Assignment
The line containing "the request line" marks the end: quote every line from the start of the records below through it, word for word.

Data in this exercise START

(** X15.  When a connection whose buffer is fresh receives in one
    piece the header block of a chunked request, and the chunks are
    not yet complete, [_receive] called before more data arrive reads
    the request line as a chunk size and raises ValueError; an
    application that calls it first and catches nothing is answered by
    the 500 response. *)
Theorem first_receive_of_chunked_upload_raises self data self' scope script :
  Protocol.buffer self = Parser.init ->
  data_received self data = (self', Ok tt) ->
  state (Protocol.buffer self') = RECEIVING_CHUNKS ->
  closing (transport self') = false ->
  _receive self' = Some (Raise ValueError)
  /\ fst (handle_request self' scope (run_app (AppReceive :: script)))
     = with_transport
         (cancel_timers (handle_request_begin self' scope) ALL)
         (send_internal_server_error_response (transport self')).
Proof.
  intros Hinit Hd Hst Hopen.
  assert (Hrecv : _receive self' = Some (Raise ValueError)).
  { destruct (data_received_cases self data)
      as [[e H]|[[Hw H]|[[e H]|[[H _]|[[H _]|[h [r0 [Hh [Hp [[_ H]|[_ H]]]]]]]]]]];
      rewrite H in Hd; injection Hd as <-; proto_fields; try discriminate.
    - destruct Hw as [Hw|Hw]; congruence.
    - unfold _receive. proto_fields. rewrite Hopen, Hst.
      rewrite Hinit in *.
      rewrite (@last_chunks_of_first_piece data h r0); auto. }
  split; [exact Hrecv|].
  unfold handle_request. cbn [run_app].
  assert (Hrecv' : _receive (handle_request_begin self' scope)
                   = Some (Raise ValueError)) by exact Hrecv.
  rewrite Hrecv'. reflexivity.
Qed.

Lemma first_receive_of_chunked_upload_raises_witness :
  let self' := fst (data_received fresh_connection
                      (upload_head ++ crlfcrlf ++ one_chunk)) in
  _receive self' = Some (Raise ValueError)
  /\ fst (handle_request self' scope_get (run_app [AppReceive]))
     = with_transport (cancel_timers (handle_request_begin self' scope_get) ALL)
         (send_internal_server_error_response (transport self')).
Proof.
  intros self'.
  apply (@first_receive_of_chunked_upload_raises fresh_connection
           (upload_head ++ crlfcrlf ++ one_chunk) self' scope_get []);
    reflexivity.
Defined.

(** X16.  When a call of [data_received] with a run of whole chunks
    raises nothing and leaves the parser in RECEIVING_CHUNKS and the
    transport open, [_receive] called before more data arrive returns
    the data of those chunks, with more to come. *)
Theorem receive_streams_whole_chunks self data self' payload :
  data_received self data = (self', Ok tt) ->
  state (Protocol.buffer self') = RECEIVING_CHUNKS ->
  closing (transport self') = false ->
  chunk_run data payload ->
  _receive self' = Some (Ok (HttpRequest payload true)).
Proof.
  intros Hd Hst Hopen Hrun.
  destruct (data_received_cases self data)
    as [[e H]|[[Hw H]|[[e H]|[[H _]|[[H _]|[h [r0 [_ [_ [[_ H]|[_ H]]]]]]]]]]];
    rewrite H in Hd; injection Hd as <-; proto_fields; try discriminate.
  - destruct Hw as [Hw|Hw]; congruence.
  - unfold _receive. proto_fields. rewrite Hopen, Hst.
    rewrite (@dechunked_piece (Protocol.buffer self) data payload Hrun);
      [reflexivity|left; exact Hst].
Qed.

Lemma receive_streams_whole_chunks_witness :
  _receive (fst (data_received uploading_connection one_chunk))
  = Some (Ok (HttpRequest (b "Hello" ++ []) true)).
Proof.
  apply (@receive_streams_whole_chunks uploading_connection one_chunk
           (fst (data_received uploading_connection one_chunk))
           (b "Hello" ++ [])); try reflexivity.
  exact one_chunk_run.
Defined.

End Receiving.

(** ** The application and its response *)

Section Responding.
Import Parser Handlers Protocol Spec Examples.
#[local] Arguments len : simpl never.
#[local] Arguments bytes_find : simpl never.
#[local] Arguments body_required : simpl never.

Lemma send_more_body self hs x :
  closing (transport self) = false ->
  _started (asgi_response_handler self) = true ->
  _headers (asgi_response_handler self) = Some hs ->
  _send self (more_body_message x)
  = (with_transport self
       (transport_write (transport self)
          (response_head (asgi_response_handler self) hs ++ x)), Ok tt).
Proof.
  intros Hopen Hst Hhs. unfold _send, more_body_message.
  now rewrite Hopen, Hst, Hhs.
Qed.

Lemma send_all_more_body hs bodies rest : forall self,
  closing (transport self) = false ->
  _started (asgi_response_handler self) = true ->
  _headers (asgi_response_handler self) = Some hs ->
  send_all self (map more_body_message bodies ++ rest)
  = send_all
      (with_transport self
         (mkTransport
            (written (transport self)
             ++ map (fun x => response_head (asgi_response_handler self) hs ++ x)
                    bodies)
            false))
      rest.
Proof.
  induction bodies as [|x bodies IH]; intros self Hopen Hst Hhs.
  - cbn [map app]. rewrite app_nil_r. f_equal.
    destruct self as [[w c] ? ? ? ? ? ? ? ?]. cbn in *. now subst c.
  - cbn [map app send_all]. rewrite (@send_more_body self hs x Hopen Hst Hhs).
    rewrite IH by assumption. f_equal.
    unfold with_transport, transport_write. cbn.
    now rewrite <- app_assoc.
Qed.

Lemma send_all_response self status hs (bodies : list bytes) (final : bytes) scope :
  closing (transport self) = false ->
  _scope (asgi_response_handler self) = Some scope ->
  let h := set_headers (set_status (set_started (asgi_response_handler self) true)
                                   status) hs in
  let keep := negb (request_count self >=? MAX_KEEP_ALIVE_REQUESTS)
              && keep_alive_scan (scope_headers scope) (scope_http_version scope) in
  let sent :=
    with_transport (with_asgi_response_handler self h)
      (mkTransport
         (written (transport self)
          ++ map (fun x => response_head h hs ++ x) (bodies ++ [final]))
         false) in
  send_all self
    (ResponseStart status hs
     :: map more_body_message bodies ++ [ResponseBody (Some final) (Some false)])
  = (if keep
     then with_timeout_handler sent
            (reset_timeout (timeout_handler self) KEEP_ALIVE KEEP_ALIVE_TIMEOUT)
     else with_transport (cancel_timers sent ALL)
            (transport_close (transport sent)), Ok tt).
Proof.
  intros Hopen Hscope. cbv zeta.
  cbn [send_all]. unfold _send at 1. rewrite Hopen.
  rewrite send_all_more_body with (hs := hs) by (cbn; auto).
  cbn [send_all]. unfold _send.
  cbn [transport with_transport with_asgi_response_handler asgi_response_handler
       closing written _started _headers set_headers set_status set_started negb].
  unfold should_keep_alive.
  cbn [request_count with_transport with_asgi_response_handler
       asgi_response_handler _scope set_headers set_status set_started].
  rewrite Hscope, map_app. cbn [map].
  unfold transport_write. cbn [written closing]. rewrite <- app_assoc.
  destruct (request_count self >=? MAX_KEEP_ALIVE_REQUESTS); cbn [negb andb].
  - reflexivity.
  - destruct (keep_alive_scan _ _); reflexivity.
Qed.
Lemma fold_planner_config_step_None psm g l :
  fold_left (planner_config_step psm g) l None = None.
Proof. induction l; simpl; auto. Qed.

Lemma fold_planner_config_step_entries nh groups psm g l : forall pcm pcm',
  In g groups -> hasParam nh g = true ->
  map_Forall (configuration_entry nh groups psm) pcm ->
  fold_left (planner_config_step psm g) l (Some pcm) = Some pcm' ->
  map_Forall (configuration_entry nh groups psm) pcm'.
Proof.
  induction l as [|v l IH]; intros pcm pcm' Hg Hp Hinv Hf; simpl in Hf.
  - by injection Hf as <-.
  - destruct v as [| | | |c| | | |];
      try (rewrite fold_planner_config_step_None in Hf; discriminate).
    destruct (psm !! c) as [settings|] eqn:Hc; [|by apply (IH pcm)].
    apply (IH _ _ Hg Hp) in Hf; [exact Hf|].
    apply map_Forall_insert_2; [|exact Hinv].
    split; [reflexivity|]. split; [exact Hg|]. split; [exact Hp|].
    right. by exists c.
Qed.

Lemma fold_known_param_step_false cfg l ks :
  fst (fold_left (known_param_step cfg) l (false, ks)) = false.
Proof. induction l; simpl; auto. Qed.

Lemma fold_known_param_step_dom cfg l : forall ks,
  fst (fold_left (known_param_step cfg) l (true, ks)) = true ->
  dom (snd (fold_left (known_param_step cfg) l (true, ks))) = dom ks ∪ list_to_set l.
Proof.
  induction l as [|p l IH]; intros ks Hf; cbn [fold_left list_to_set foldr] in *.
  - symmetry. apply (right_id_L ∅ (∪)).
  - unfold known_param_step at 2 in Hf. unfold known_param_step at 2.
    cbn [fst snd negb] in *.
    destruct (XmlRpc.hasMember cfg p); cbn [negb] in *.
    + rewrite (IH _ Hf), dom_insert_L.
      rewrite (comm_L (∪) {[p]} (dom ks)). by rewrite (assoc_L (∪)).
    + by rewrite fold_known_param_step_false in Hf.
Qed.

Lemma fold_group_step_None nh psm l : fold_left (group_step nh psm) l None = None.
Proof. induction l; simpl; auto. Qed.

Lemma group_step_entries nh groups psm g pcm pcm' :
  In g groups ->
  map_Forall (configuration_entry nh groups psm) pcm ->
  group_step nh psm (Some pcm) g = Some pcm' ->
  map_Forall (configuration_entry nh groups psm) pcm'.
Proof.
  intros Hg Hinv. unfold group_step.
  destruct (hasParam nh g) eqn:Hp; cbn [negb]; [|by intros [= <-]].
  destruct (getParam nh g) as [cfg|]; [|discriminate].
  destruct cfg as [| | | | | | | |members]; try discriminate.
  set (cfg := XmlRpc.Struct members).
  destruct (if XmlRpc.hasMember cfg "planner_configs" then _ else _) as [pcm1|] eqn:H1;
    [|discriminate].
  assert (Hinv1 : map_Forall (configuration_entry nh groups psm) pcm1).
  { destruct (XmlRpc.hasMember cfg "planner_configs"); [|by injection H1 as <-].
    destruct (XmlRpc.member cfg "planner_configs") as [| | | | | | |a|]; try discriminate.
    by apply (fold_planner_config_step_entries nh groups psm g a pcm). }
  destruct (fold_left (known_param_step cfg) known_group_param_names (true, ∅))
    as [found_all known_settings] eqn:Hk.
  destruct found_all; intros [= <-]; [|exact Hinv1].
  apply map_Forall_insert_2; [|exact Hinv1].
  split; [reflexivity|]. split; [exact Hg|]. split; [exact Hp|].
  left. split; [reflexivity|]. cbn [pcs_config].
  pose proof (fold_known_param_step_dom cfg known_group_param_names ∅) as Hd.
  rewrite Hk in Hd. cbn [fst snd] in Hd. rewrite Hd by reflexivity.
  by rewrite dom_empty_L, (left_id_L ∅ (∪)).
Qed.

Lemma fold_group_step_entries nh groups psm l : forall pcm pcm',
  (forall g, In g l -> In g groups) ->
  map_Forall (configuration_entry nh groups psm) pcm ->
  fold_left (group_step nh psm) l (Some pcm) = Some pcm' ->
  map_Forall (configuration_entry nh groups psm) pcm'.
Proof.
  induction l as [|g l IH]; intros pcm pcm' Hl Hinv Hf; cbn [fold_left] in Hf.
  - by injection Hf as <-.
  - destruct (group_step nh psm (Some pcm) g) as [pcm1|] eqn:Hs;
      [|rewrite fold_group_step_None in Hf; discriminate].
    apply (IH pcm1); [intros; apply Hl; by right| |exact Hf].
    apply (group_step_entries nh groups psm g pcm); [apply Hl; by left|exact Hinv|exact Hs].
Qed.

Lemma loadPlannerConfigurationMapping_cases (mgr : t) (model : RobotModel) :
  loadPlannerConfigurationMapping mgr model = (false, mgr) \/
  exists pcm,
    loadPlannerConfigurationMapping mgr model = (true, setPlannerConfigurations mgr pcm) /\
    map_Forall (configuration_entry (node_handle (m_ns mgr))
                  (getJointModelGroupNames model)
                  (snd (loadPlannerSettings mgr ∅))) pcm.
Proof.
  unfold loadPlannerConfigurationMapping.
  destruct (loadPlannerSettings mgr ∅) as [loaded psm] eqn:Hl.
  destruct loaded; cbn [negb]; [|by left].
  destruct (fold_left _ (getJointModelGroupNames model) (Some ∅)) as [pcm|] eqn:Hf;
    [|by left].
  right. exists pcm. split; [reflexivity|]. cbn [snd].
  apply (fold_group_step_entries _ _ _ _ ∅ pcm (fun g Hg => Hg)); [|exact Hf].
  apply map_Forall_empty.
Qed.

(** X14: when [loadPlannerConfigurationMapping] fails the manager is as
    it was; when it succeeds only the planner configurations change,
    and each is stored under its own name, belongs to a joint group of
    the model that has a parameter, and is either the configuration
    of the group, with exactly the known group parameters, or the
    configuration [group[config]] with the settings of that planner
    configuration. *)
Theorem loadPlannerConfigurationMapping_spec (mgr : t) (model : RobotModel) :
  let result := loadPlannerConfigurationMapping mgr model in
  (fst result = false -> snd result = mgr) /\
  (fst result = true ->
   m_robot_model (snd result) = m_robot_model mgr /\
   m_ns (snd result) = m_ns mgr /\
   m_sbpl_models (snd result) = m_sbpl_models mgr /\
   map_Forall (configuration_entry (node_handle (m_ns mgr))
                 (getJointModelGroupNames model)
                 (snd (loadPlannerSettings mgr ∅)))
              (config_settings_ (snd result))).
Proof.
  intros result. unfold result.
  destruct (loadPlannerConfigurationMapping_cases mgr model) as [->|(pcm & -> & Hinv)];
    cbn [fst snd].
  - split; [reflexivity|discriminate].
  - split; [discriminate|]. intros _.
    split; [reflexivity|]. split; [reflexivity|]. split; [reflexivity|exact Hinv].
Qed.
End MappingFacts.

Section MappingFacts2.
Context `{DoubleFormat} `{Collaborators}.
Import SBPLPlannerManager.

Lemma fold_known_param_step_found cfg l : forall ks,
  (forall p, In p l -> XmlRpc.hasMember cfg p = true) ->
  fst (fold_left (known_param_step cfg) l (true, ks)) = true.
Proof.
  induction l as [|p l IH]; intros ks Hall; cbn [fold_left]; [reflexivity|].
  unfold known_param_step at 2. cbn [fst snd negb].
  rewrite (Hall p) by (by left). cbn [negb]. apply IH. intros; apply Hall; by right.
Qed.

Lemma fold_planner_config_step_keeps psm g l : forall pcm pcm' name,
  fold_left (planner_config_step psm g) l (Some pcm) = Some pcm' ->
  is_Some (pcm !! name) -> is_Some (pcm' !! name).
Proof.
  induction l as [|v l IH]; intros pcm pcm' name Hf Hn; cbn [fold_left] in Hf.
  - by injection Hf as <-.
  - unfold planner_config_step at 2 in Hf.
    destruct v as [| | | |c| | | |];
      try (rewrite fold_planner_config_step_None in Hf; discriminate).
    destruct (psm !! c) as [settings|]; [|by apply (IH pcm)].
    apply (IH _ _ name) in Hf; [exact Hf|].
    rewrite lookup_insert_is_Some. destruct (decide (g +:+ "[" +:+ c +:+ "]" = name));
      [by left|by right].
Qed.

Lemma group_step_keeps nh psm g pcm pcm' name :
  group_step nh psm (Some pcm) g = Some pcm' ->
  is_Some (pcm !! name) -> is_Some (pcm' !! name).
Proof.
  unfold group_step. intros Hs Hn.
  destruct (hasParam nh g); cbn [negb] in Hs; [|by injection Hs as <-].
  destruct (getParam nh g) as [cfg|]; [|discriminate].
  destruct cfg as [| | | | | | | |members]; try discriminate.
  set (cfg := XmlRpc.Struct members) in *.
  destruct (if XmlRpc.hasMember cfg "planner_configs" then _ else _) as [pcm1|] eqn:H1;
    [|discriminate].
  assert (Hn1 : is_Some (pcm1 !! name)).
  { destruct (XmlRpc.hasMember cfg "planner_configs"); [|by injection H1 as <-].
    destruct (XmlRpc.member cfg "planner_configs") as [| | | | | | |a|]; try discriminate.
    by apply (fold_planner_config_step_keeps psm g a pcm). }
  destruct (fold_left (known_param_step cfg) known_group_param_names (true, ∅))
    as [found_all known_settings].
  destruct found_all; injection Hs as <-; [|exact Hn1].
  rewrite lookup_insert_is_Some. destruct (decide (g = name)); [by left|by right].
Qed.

Data in this exercise END

Solution to the problem
(** X15.  When a connection whose buffer is fresh receives in one
    piece the header block of a chunked request, and the chunks are
    not yet complete, [_receive] called before more data arrive reads
    the request line as a chunk size and raises ValueError; an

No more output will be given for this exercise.